A few years ago, I first came into contact with the natural language processing model BERT during a job.
When evaluating the performance of this model at that time, the leader said that the performance of this model needs to reach 200 tokens per second. Although he knew that this was a performance indicator, the concept of token was not very clear.
Because I had more exposure to visual models at that time, in the performance evaluation of visual models, there was a key indicator called fps, which is commonly understood as the number of pictures that can be processed in one second.
So what is the token per second? To understand this, we must first understand what a token is.
1. What is a token?
In the computer field, token usually refers to a string of characters or symbols. For example, the key of the WeChat public platform is called a token, which is actually a long string of characters.
In the field of artificial intelligence, especially in natural language processing (NLP), “token” refers to the smallest unit or basic element for processing text .
It can be a word, a phrase, a punctuation mark, a subword, or a character.
At present, many large models are based on tokens in terms of display capabilities and charging pricing. For example, OpenAI’s charging standard is: GPT-4, 1k tokens charge 0.01 knives.
So how to understand token?
Suppose you want an AI model to recognize the following sentence: “I love natural language processing!”.
The model does not directly understand what this sentence means, but needs to first decompose this sentence into token sequences.
For example, this sentence can be broken down into the following tokens:
- “I”
- “love”
- “natural”
- “language”
- “processing”
- “!”
The final punctuation mark is also a token, so what the model sees is the basic token unit, which helps the AI model understand the structure and meaning of the sentence.
2. How to split the token?
In NLP tasks, before processing text, the text needs to be tokenized, that is, the text is tokenized, and then these tokens are operated.
There are currently many algorithms that can complete this tokenization process, which will not be discussed here.
Seeing this, you may ask, isn’t a token just a word?
In fact, this is not the case. As we said above, a token can be a word, a phrase or some sub-words.
For example, in the tokenization stage, the three words “New York City” may be regarded as a token, because these three words together have a specific meaning, called New York City.

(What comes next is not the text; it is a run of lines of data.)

(* ===== verification/Options.v ===== *)
(** * Options.v: options of clients, requests, servers and streams

    [client.go], [request.go], [server.go], [stream.go] and the functions that apply
    options: [pkg/client/options.go], [pkg/server/options.go] and
    [internal/stream/options.go].  An option is a function on the record of options,
    as in the code; records are passed by value, where the code updates one in place
    through a pointer it does not share.  Hooks and interceptors are opaque here: the
    files that run them instantiate their types. *)
From S2P Require Import Prelude Errors Bus Info Interceptors Float32.

(** ** Requests *)

Section options.
Context `{GrpcApi}.

Record Claim : Type := MkClaim { cl_ServerID : string; cl_Affinity : float32 }.

Record SelectionOpts : Type := MkSelectionOpts {
  MinimumAffinity : float32;
  MaximumAffinity : float32;
  AcceptFirstAvailable : bool;
  AffinityTimeout : Z;
  ShortCircuitTimeout : Z;
  SelectionFunc : option (list Claim → string * option error)
}.

Definition zero_SelectionOpts : SelectionOpts :=
  MkSelectionOpts f32_zero f32_zero false 0 0 None.

End options.

(** A value of the types of [RequestInterceptor], or of another type, in an [any]. *)
Inductive any_interceptor (R M S : Type) : Type :=
| IRpc (i : R)
| IMulti (i : M)
| IStream (i : S)
| IOther.
Arguments IRpc {R M S} i.
Arguments IMulti {R M S} i.
Arguments IStream {R M S} i.
Arguments IOther {R M S}.
(** The loop of [retry].  [None]: out of fuel, or an attempt that does not return. *)
Fixpoint retry_loop (fuel : nat) (opt : RetryOptions) (env : Env)
    (fn : Z → W → option (W * option error)) (captured timeout attempt : Z) (w : W)
    : option (W * option error) :=
  match fuel with
  | O => None
  | S fuel =>
      let start := Now env w in
      '(w, err) ← fn timeout w;
      match err with
      | None => Some (w, None)
      | Some err =>
          let elapsed := time_Sub (Now env w) start in
          let '(w, captured, (retry, timeout, waitTime)) :=
            parameters opt captured err attempt w in
          if negb retry then Some (w, Some err)
          else
            let waitTime := pause err elapsed waitTime in
            let attempt := int64 (attempt + 1) in
            let '(w, done) := wait env (if waitTime >? 0 then Some waitTime else None) w in
            if done then Some (w, Some ErrRequestCanceled)
            else retry_loop fuel opt env fn captured timeout attempt w
      end
  end.

Definition retry (fuel : nat) (opt : RetryOptions) (env : Env)
    (fn : Z → W → option (W * option error)) (w : W) : option (W * option error) :=
  retry_loop fuel opt env fn (Timeout opt) (Timeout opt) 1 w.

(** ** Reference: at most [n] further attempts *)

(** What the default parameters promise: the attempts one after another, the timeout
    a backoff longer each time, ended by a success, by an error that is not
    recoverable, by the end of the attempts or by the caller. *)
Fixpoint attempts (n : nat) (opt : RetryOptions) (env : Env)
    (fn : Z → W → option (W * option error)) (timeout : Z) (w : W)
    : option (W * option error) :=
  let start := Now env w in
  '(w, err) ← fn timeout w;
  match err with
  | None => Some (w, None)
  | Some err =>
      if negb (isRecoverable opt err) then Some (w, Some err)
      else
        match n with
        | O => Some (w, Some err)
        | S n =>
            let d := pause err (time_Sub (Now env w) start) 0 in
            let '(w, done) := wait env (if d >? 0 then Some d else None) w in
            if done then Some (w, Some ErrRequestCanceled)
            else attempts n opt env fn (int64 (timeout + Backoff opt)) w
        end
  end.
End retry.
Arguments RetryOptions {_} W.
Arguments Env W : clear implicits.

(** ** The client interceptor *)

Section interceptor.
Context `{StatusApi} {T : carried} {W message : Type}.

(** A context: the value under [callerTimeoutKey], and the rest of it. *)
Record rctx (C : Type) : Type := MkCtx { callerTimeoutKey : option Z; rest : C }.
Arguments MkCtx {C} _ _.
Arguments callerTimeoutKey {C} _.
Arguments rest {C} _.

(** [ClientRPCHandler]: [None] is a call that does not return; the response may be nil. *)
Definition ClientRPCHandler (C : Type) : Type :=
  rctx C → message → list (RequestOption T) → W →
  option (W * (option message * option error)).

Definition requestTimeout (opts : list (RequestOption T)) : Z :=
  ro_Timeout (apply_opts opts zero_RequestOpts).

(** The options of one attempt. *)
Definition attemptOpts (opts : list (RequestOption T)) (callerTimeout timeout : Z)
    : list (RequestOption T) :=
  if (timeout >? 0) && (callerTimeout =? 0)
  then opts ++ [WithRequestTimeout timeout] else opts.

(** The state of the closure given to [retry] is the world and the result [res]. *)
Definition NewRPCRetryInterceptor {C} (fuel : nat)
    (opt : RetryOptions (W * option message)) (env : C → Env (W * option message))
    (rpcInfo : RPCInfo) (next : ClientRPCHandler C) : ClientRPCHandler C :=
  λ ctx req opts w,
    let callerTimeout := default (requestTimeout opts) (callerTimeoutKey ctx) in
    let ctx := MkCtx (Some callerTimeout) (rest ctx) in
    '(w, res, err) ← retry fuel opt (env (rest ctx))
      (λ timeout '(w, _),
        '(w, (res, err)) ← next ctx req (attemptOpts opts callerTimeout timeout) w;
        Some ((w, res), err))
      (w, None);
    Some (w, (res, err)).
End interceptor.
Arguments MkCtx {C} _ _.
Arguments callerTimeoutKey {C} _.
Arguments rest {C} _.

(** ** The stream interceptor *)

Section stream_interceptor.
Context `{StatusApi} {W message : Type}.

(** [streamRetryInterceptor.Send]: [send] is the next handler's; [done] is nil, so
    only the timer ends a wait. *)
Definition streamRetryInterceptor_Send (fuel : nat) (opt : RetryOptions W) (env : Env W)
    (send : message → list StreamOption → W → option (W * option error))
    (msg : message) (opts : list StreamOption) (w : W) : option (W * option error) :=
  let env := MkEnv (Now env) (λ d w, ((wait env d w).1, false)) in
  retry fuel opt env
    (λ timeout w, send msg (if timeout >? 0 then WithTimeout timeout :: opts else opts) w) w.

(** [WithServerRecovery]: a handler panics ([Err]) or returns; [stack] is the trace. *)
Definition WithServerRecovery (stack : string) (panicking : result unit (option message * option error))
    : option message * option error :=
  match panicking with
  | Ok (resp, err) => (resp, err)
  | Err _ => (None, Some (NewErrorf Internal ("Caught server panic. Stack trace:
" +:+ stack)))
  end.
End stream_interceptor.

(** ** Lemmas *)

Section retry_lemmas.
Context `{StatusApi} {W : Type}.
Implicit Types (opt : RetryOptions W) (env : Env W)
  (fn : Z → W → option (W * option error)) (w : W).

Lemma retry_loop_attempts opt env fn n fuel timeout attempt w :
  GetRetryParameters opt = None →
  MaxAttempts opt = attempt + Z.of_nat n → 0 < attempt → in_int64 (MaxAttempts opt) →
  (n < fuel)%nat →
  retry_loop fuel opt env fn timeout timeout attempt w = attempts n opt env fn timeout w.
Proof.
  intros Hdef Hmax Hpos Hin. revert fuel timeout attempt w Hmax Hpos.
  induction n as [|n IH]; intros [|fuel] timeout attempt w Hmax Hpos Hfuel; try lia; simpl;
    destruct (fn timeout w) as [[w1 [err|]]|]; simpl; try done;
    unfold parameters, getRetryWithBackoffParameters; rewrite Hdef;
    destruct (isRecoverable opt err); simpl; try done.
  - by rewrite (proj2 (Z.eqb_eq _ _)) by lia.
  - rewrite (proj2 (Z.eqb_neq _ _)) by lia. simpl.
    destruct (wait env _ w1) as [w2 []]; [done|].
    unfold in_int64 in Hin. rewrite (int64_id (attempt + 1)) by (unfold in_int64; lia).
    apply IH; lia.
Qed.

(** A predicate on the world that survives what the loop does holds at its end. *)
Lemma retry_loop_invariant (P : W → Prop) fuel opt env fn captured timeout attempt w w' r :
  (∀ t w w' e, P w → fn t w = Some (w', e) → P w') →
  (∀ d w, P w → P (wait env d w).1) →
  (∀ f err k w, GetRetryParameters opt = Some f → P w → P (f err k w).1) →
  P w → retry_loop fuel opt env fn captured timeout attempt w = Some (w', r) → P w'.
Proof.
  intros Hfn Hwait Hget. revert captured timeout attempt w.
  induction fuel as [|fuel IH]; intros captured timeout attempt w Hw; simpl; [done|].
  destruct (fn timeout w) as [[w1 [err|]]|] eqn:Hcall; simpl; [|naive_solver..].
  assert (Hp : P (parameters opt captured err attempt w1).1.1).
  { unfold parameters. destruct (GetRetryParameters opt) as [f|] eqn:Hf.
    - specialize (Hget f err attempt w1 eq_refl). destruct (f err attempt w1); simpl in *; eauto.
    - destruct (getRetryWithBackoffParameters _ _ _ _); simpl; eauto. }
  destruct (parameters _ _ _ _ _) as [[w2 c] [[again t'] wt]]; simpl in *.
  destruct again; simpl; [|naive_solver].
  match goal with |- context [wait env ?d w2] => specialize (Hwait d w2 Hp);
    destruct (wait env d w2) as [w3 []] end; simpl in *; [naive_solver|eauto].
Qed.

(** Two functions that agree on the worlds the loop can be in give the same loop. *)
Lemma retry_loop_ext fuel opt env fn1 fn2 captured timeout attempt w :
  (∀ t w, fn1 t w = fn2 t w) →
  retry_loop fuel opt env fn1 captured timeout attempt w
  = retry_loop fuel opt env fn2 captured timeout attempt w.
Proof.
  intros Hfn. revert captured timeout attempt w.
  induction fuel as [|fuel IH]; intros captured timeout attempt w; simpl; [done|].
  rewrite Hfn. destruct (fn2 timeout w) as [[w1 [err|]]|]; simpl; try done.
  destruct (parameters _ _ _ _ _) as [[w2 c] [[[] t'] wt]]; simpl; [|done].
  match goal with |- context [wait env ?d w2] => destruct (wait env d w2) as [w3 []] end; auto.
Qed.

(** The timeouts of the first [k] attempts. *)
Definition schedule opt (timeout : Z) (k : nat) : list Z :=
  (λ j, int64 (timeout + Z.of_nat j * Backoff opt)) <$> seq 0 k.

Lemma int64_add_l a b : int64 (int64 a + b) = int64 (a + b).
Proof.
  unfold int64. f_equal.
  replace ((a + 2 ^ 63) mod 2 ^ 64 - 2 ^ 63 + b + 2 ^ 63) with ((a + 2 ^ 63) mod 2 ^ 64 + b) by lia.
  rewrite Zplus_mod_idemp_l. f_equal. lia.
Qed.
(** The broker's report of a request that nothing received ends that request: on a
    bus with inboxes, the report made for the reply channel the request was published
    with is routed to its ID, and wherever the request waits it then returns a
    [NoSubscriberError] that finds [ErrNoResponse], and whose [Wait] is not longer than
    the time left to the request's expiry. *)
Theorem unanswered_ends_request `{GrpcApi} `{!StatusApi} `{!Codec} {T : carried} (itoa : Z → string)
    (c : RPCClient T) (i : RequestInfo) (cx : ctx) (now0 now t : Z) (requestID responseType : string)
    (request : message) (opts : list (RequestOption T)) (k : call T) (pub : publication)
    (p : pc) (pubErr : option error)
    (Hinbox : c_inbox c = true) (Hdot : "."%char ∉ bytes_of requestID)
    (Hprep : newRPC_prepare c i cx now0 now requestID responseType request opts = Ok (k, pub))
    (Hwaits : match p with PReturned _ => False | _ => True end) :
  ∃ reply err, pb_reply pub = Some reply ∧
    rs_RequestId (unansweredResponse (ch_Server reply)) = rq_RequestId (pb_request pub) ∧
    rpc_step itoa k t (Sel (EvResponse (unansweredResponse (ch_Server reply)))) pubErr p
      = (PReturned (Err err), []) ∧
    Is PtrNoResponse err = true ∧ as_NoSubscriber err = Some (k_unansweredWait k) ∧
    k_unansweredWait k <= time_Sub (expiry_of cx now (ro_Timeout (k_opts k))) now.
Proof.
  unfold newRPC_prepare in Hprep. destruct (ri_Queue i && _); [done|].
  destruct (SerializePayload request) as [b|e]; [|done]. rewrite Hinbox in Hprep.
  injection Hprep as <- <-. eexists _, _. simpl. split; [done|]. split.
  { by apply PerRequestID_response_channel. }
  rewrite rpc_unanswered by done. split_and!; [done|done|done|].
  cbn [k_unansweredWait k_opts]. match goal with |- (if ?b then _ else _) <= _ => destruct b eqn:Hb end; [|done].
  apply andb_prop in Hb as [_ Hb]. apply Z.ltb_lt in Hb. by apply Z.lt_le_incl.
Qed.
(** A step goes on with it; the decision taken is one delivered for the request. *)
Lemma task_step_acts D ir t acts inp w :
  t ≠ TOver → task_acts D ir t acts →
  (∀ req, t = TWaiting req → known D ir (in_decision inp)) →
  task_acts D ir (task_step s h ir t inp w).1.1 (acts ++ (task_step s h ir t inp w).2).
Proof.
  intros Hover Hacts Hknown. destruct t as [|req|req|granted|req| |]; simpl in Hacts |- *; [| | | | | |done].
  - subst acts. destruct (begin s h ir (in_now inp)) as [t' acts'] eqn:Hb. simpl. by eapply begin_acts.
  - destruct Hacts as [Hb ->]. destruct (in_pubErr inp) as [e|]; simpl; [|done].
    exists req, (Some e), TimedOut. done.
  - destruct Hacts as [Hb ->]. specialize (Hknown req eq_refl).
    assert (∃ granted, (decide_step s req (in_decision inp)).1 = TLeaving granted) as [granted Hg].
    { unfold decide_step. destruct (in_decision inp); [case_bool_decide|]; by eexists. }
    destruct (decide_step s req (in_decision inp)) as [t' acts'] eqn:Hd. simpl in *. subst t'.
    exists req, None, (in_decision inp). by rewrite Hd.
  - destruct Hacts as (req & pubErr & d & Hb & Hk & Hm). destruct pubErr as [e|].
    + destruct Hm as [-> ->]. simpl. exists (in_now inp), (Some e), d, (in_now inp), w. split; [done|].
      unfold handleRequest. by rewrite (handle_bids ir req).
    + destruct Hm as [Hd Ht]. rewrite app_nil_r.
      assert (acts = bid_of ir req :: drop 1 acts) as Hcons by (rewrite <- (take_drop 1 acts) at 1; by rewrite Ht).
      destruct granted as [req2|]; simpl.
      * intros now2 w2. exists now2, None, d, now2. split; [done|].
        unfold handleRequest. rewrite (handle_bids ir req) by done. rewrite Hcons.
        unfold decide_step in Hd. destruct d as [claim|]; simpl; [|done]. simpl in Hd.
        case_bool_decide; [|done]. injection Hd as <- Hd. rewrite <- Hd. unfold call_handler.
        by destruct (h_handler _ _ _ _) as [? [? ?]].
      * exists (in_now inp), None, d, (in_now inp), w. split; [done|].
        unfold handleRequest. rewrite (handle_bids ir req) by done. rewrite Hcons.
        unfold decide_step in Hd. destruct d as [claim|]; simpl in *.
        -- case_bool_decide; [done|]. injection Hd as Hd. by rewrite <- Hd.
        -- injection Hd as Hd. by rewrite <- Hd.
  - destruct (Hacts (in_now inp) w) as (now0 & pubErr & d & now1 & Hk & Heq).
    destruct (call_handler s h ir (in_now inp) req w) as [[w' st] acts'] eqn:Hc. simpl in *.
    exists now0, pubErr, d, now1, w. done.
  - rewrite app_nil_r. done.
Qed.
(** A registration that found the server open enters its handler after [Close] took its
    snapshot: [Close] returned, and the handler serves on. *)
Theorem registration_after_close :
  (λ s, (s_calls s, s_all s, s_shutdown s)) <$>
  run true registry_sd
    ([LRegister false "A" []] ++ steps_of 0 2 ++ [LClose false] ++ steps_of 1 4 ++ steps_of 0 3) NewRPCServer
  = Some ([RReturned Registered; CReturned], [MkHandler "A." false true HOpen false false 0], Broken).
Proof. vm_compute. reflexivity. Qed.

It is also possible to think of the word “debug” as two tokens, namely “de” and “bug”, so that the model may know that the “de” prefix means “reduce”.
If you encounter something like “devalue” again, you will divide it directly into two tokens, namely “de” and “value”, and you can know that devalue means “reduce value”.
Such tokens belong to subwords in words. This has many benefits. One of the benefits is that the model does not need to remember too many words.
(photo by AI)
Otherwise, the model may need to remember the four tokens “bug”, “debug”, “value”, and “devalue”.
Once the word is divided into sub-words, the model only needs to remember the three tokens “bug”, “value” and “de”, and it can also be extended to identify the meaning of “decrease”.
Do you understand after seeing this? A token may represent a word, a phrase, or characters and punctuation marks.
If you have an environment where chatGPT is used, you can test it to see if it can reverse the sentence.
In general, token can be understood as the smallest unit for natural language models to process text.
It is not necessarily a word, it may be a phrase, it may be some prefixes such as “de”, or it may be some punctuation (for example, an exclamation mark may represent stronger feelings), etc.
Knowing what token is, the meaning of token / s is very simple. This unit represents the number of tokens that the model can process in one second.
The larger the number, the faster the model processes text. Whether it is recognizing text or outputting text, it will be smoother for users to use it.